Nvidia Q3 F23 was down 17%, operating income down 77%:
https://nvidianews.nvidia.com/news/nvidia-announces-financial-results-for-third-quarter-fiscal-2023

Data center is indeed up by a lot despite that, but like pointed above they could take the leaved space by the others to boost volume and sales even more consumer cards if it was possible and would love to do it.

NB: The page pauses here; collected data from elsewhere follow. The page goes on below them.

(* ===== verification/Scalar25519.v ===== *)
(** * Scalars modulo the Ed25519 group order (shared/crypto/src/scalar.rs)

    Reduction of a 512-bit number by shifting in one bit at a time with a
    masked subtraction, the canonical check, and multiply-and-add by schoolbook
    multiplication on 64-bit words.  The theorems: these compute the remainder
    modulo the order, the comparison with it, and the remainder of the product
    plus the addend, for all byte strings. *)

From S2P Require Import Prelude Words.
From stdpp Require Import base list option.
From Stdlib Require Import ZArith Lia Zdiv.

#[local] Open Scope Z_scope.

Definition L_LIMBS : list Z :=
  [0x5812631a5cf5d3ed; 0x14def9dea2f79cd6; 0x0000000000000000; 0x1000000000000000].

Definition le_u64x4 (bytes : list Z) : list Z :=
  [from_le_bytes (slice bytes 0 8); from_le_bytes (slice bytes 8 16);
   from_le_bytes (slice bytes 16 24); from_le_bytes (slice bytes 24 32)].

Definition le_bytes (words : list Z) : list Z := concat (map (to_le_bytes 8) words).

(** The loop of [shl1] with its carry. *)
Fixpoint shl1_loop (acc : list Z) (carry : Z) : list Z :=
  match acc with
  | [] => []
  | limb :: acc => Z.lor (shl 64 limb 1) carry :: shl1_loop acc (Z.shiftr limb 63)
  end.

Definition shl1 (acc : list Z) (bit : Z) : list Z := shl1_loop acc (Z.land bit 1).

(** The borrow chain of [csub_l]: the difference and the final borrow. *)
Fixpoint csub_loop (acc l : list Z) (borrow : Z) : list Z * Z :=
  match acc, l with
  | a :: acc, l0 :: l =>
      let '(rhs, ovf) := overflowing_add 64 l0 borrow in
      let '(v, br) := overflowing_sub 64 a rhs in
      let '(d, b) := csub_loop acc l (Z.b2z (br || ovf)) in
      (v :: d, b)
  | _, _ => ([], borrow)
  end.

Definition csub_l (acc : list Z) : list Z :=
  let '(d, borrow) := csub_loop acc L_LIMBS 0 in
  let take := Z.b2z (borrow =? 0) in
  let mask := wrapping_neg 64 take in
  zip_with (fun a d => Z.lxor a (Z.land mask (Z.lxor a d))) acc d.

This is useful information if I was a shareholder, which I am thankfully not. Facts are Nvidia GPU sales are down. Nvidia as well as AMD and Intel canceled their TSMC orders. Nvidia's share was worth $300 of itself at the beginning of 2022 and is now worth $146 of itself, and will likely continue to drop some more. What you're seeing is a market correction and it hasn't been fully corrected yet. Nvidia was worth $50 a share before 2020, and will likely go back to that value soon enough. This isn't just Nvidia as every company will end up back to to their pre-pandemic values. You'll know when to go puts when Jensen Huang sells a bunch of shares like Elon Musk did with Tesla. CEO's will get their winnings before the house crashes.
 
Last edited:
I can't believe all the POS miners that Nvidia and AMD was catering to sending out pallets of GPU's while neglecting their "loyal for decades" PC gaming customer base have left them high and dry. Who would've thought that chasing the fast buck at the expense of the customers that made you what you are doesn't have consequences.